When the band kicked off their set with the iconic “Like Rats” it felt like a diesel engine of a tank had ignited in the venue and its treads were in motion, and that the damn band was gonna plow through everything, stopping for nothing. Performance-wise, Broadrick and Green show a professionalism that is almost annoying it is so meticulous, and it’s not easy to relate to. There is no metal or punk bullshit antics in this band. It feels like there are two engineers or scientists of the craft at work on stage, not metal musicians. Their interaction with each other is continuous, to ensure the music is leveling everything and causing enormous havoc, and the messing around, talking to the crowd and general bullshit antics are kept to a bare minimum. The two are just bent over their instruments like blacksmiths of the apocalypse, hammering away at godly and otherworldly steel that glows with the death-bringing heat of a nuclear meltdown. Boadrick’s tone and riffs are fucking godly. Enourmous slabs of buzzing dissonance that cut through the air like mammoth razor blades, slashing all meat and flesh in the room like butter. Ben Green’s pulsing and burning baselines force you to your knees they are so driving and punishing, and there is no doubt in the whole world that this band is, at this point, completely inseparable from drum machines. Godlflesh will probably never again experiment with human drummers, and that is obvious at this point. Simply because, to all effects, this is not human music. This is completely antihuman, it’s the demise of man and some kind of rise of machinery that has figured out a way to waste humans and end their filthy existence for good.

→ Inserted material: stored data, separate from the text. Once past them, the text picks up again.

(** A key of the request payload after the framework's field-level parsing:
    not sent, sent but rejected by the field (wrong type, blank, too
    long), or sent and parsed. *)
Inductive Field (A : Type) : Type :=
| Absent
| Malformed
| Given (a : A).
Arguments Absent {A}.
Arguments Malformed {A}.
Arguments Given {A} a.

Inductive Exn : Type :=
| NotAuthenticated
| PermissionDenied
| Http404
| ValidationError
| Unhandled (name : string).

Inductive Body : Type :=
| EventList (l : list Event.t)
| EventDetail (e : Event.t)
| RSVPBody (r : RSVP.t)
| ReviewList (l : list Review.t)
| ReviewBody (r : Review.t)
| Detail (msg : string)
| NoContent.

Record Response : Type := mkResponse {
  status_code : Z;
  body : Body
}.

Definition HTTP_200_OK := 200.
Definition HTTP_201_CREATED := 201.
Definition HTTP_204_NO_CONTENT := 204.
Definition HTTP_400_BAD_REQUEST := 400.
Definition HTTP_401_UNAUTHORIZED := 401.
Definition HTTP_403_FORBIDDEN := 403.
Definition HTTP_404_NOT_FOUND := 404.
Definition HTTP_409_CONFLICT := 409.
Definition HTTP_500_INTERNAL_SERVER_ERROR := 500.

Definition Result : Type := Exn + Response.

(** The framework's exception handler.  [auth_header] tells whether the
    first configured authentication class supplies a [WWW-Authenticate]
    header (the JWT authentication behind [api/token/] does); without one
    the framework turns 401 into 403. *)
Definition exn_status (auth_header : bool) (e : Exn) : Z :=
  match e with
  | NotAuthenticated =>
      if auth_header then HTTP_401_UNAUTHORIZED else HTTP_403_FORBIDDEN
  | PermissionDenied => HTTP_403_FORBIDDEN
  | Http404 => HTTP_404_NOT_FOUND
  | ValidationError => HTTP_400_BAD_REQUEST
  | Unhandled _ => HTTP_500_INTERNAL_SERVER_ERROR
  end.

Definition http_status (auth_header : bool) (r : Result) : Z :=
  match r with
  | inl e => exn_status auth_header e
  | inr resp => status_code resp
  end.

(** ** The monad of views *)

Definition M (A : Type) : Type := Store -> (Exn + A) * Store.

Definition ret {A} (a : A) : M A := fun st => (inr a, st).

Definition raise {A} (e : Exn) : M A := fun st => (inl e, st).

Definition bind {A B} (c : M A) (k : A -> M B) : M B :=
  fun st =>
    match c st with
    | (inl e, st') => (inl e, st')
    | (inr a, st') => k a st'
    end.

Definition gets {A} (f : Store -> A) : M A := fun st => (inr (f st), st).

Definition modify (f : Store -> Store) : M unit := fun st => (inr tt, f st).

Notation "x <- c ;; k" := (bind c (fun x => k))
  (at level 61, c at next level, right associativity).
Notation "c ;;; k" := (bind c (fun _ => k))
  (at level 61, right associativity).

Definition outcome {A} (r : (Exn + A) * Store) : Exn + A := fst r.
Definition store_after {A} (r : (Exn + A) * Store) : Store := snd r.

(** ** Permissions (rest_framework.permissions, events/permissions.py) *)

Record Permission : Type := mkPermission {
  has_permission : Method -> Caller -> bool;
  has_object_permission : Method -> Caller -> Event.t -> bool
}.

Definition IsAuthenticated : Permission :=
  {| has_permission := fun _ c => is_authenticated c;
     has_object_permission := fun _ _ _ => true |}.

Definition IsAuthenticatedOrReadOnly : Permission :=
  {| has_permission := fun m c => is_safe m || is_authenticated c;
     has_object_permission := fun _ _ _ => true |}.

Definition IsOrganizerOrReadOnly : Permission :=
  {| has_permission := fun _ _ => true;
     has_object_permission := fun m c obj =>
       if is_safe m then true else user_eq (Event.organizer obj) c |}.

(** [APIView.permission_denied]: an unauthenticated request is told to
    authenticate, an authenticated one is refused. *)
Definition permission_denied {A} (c : Caller) : M A :=
  if is_authenticated c then raise PermissionDenied else raise NotAuthenticated.

Definition check_permissions (perms : list Permission) (m : Method) (c : Caller)
  : M unit :=
  if forallb (fun p => has_permission p m c) perms then ret tt
  else permission_denied c.

Definition check_object_permissions (perms : list Permission) (m : Method)
    (c : Caller) (obj : Event.t) : M unit :=
  if forallb (fun p => has_object_permission p m c obj) perms then ret tt
  else permission_denied c.

(** ** Python floats

    A finite binary64 number is [fnum * 2 ^ fexp]; the operations below
    return it normalized ([2^52 <= |fnum| < 2^53], or zero as [0 * 2^0]).
    The exponent range is not bounded: a sum of 32-bit column values
    divided by a row count is far from overflow and underflow. *)

Record float : Type := mkFloat {
  fnum : Z;
  fexp : Z
}.

(** The integer nearest to [n / d] for [0 < d], ties to the even one. *)
Definition round_half_even (n d : Z) : Z :=
  let q := n / d in
  let r := n mod d in
  if 2 * r <? d then q
  else if d <? 2 * r then q + 1
  else if Z.even q then q else q + 1.

(** [n / (d * 2^e)] as a fraction of integers. *)
Definition scaled_num (n e : Z) : Z := if e <? 0 then n * 2 ^ (- e) else n.
Definition scaled_den (d e : Z) : Z := if e <? 0 then d else d * 2 ^ e.

(** [a / b] on Python integers: the binary64 number nearest to the
    quotient, ties to even. *)
Definition py_truediv (a b : Z) : Exn + float :=
  if b =? 0 then inl (Unhandled "ZeroDivisionError")
  else if a =? 0 then inr (mkFloat 0 0)
  else
    let s := Z.sgn a * Z.sgn b in
    let n := Z.abs a in
    let d := Z.abs b in
    let e0 := Z.log2 n - Z.log2 d - 53 in
    let e := if 2 ^ 53 <=? scaled_num n e0 / scaled_den d e0
             then e0 + 1 else e0 in
    let m := round_half_even (scaled_num n e) (scaled_den d e) in
    if m =? 2 ^ 53 then inr (mkFloat (s * 2 ^ 52) (e + 1))
    else inr (mkFloat (s * m) e).

(** A decimal literal with [ndigits] digits after the point, such as
    [4.5] ([digits = 45], [ndigits = 1]): the nearest binary64 number. *)
Definition py_float_literal (digits : Z) (ndigits : nat) : Exn + float :=
  py_truediv digits (10 ^ Z.of_nat ndigits).

(** [round(x, ndigits)] for [0 <= ndigits]: the exact value of [x] is
    rounded to [ndigits] decimals, ties to even, and the decimal
    obtained is read back as a float. *)
Definition py_round (x : float) (ndigits : nat) : Exn + float :=
  let scale := 10 ^ Z.of_nat ndigits in
  let k := round_half_even (scaled_num (fnum x * scale) (- fexp x))
                           (scaled_den 1 (- fexp x)) in
  py_float_literal k ndigits.

(** *** The same division on the binary64 numbers of the machine

    For integers below [2^53] in magnitude the conversion to a float is
    exact, and [a / b] in Python is the IEEE division of the two. *)

Definition binary64_of_Z (a : Z) : PrimFloat.float :=
  if a <? 0 then PrimFloat.opp (PrimFloat.of_uint63 (Uint63.of_Z (- a)))
  else PrimFloat.of_uint63 (Uint63.of_Z a).

Definition binary64_div (a b : Z) : SpecFloat.spec_float :=
  FloatOps.Prim2SF (PrimFloat.div (binary64_of_Z a) (binary64_of_Z b)).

Check out the setlist below, highlights being “Pure”, “Spite”, “Crush My Soul”, the ultra rare cut “Love Is a Dog from Hell” played at the end as an encore, and a fucking colossal “Christbait Rising” that made this Easter Sunday day all that much better. All hail Godflesh, after whitening their superhuman power once again we bow down and salute this monster band that has been changing the way heavy music is made since they day they were born a quarter of a century ago.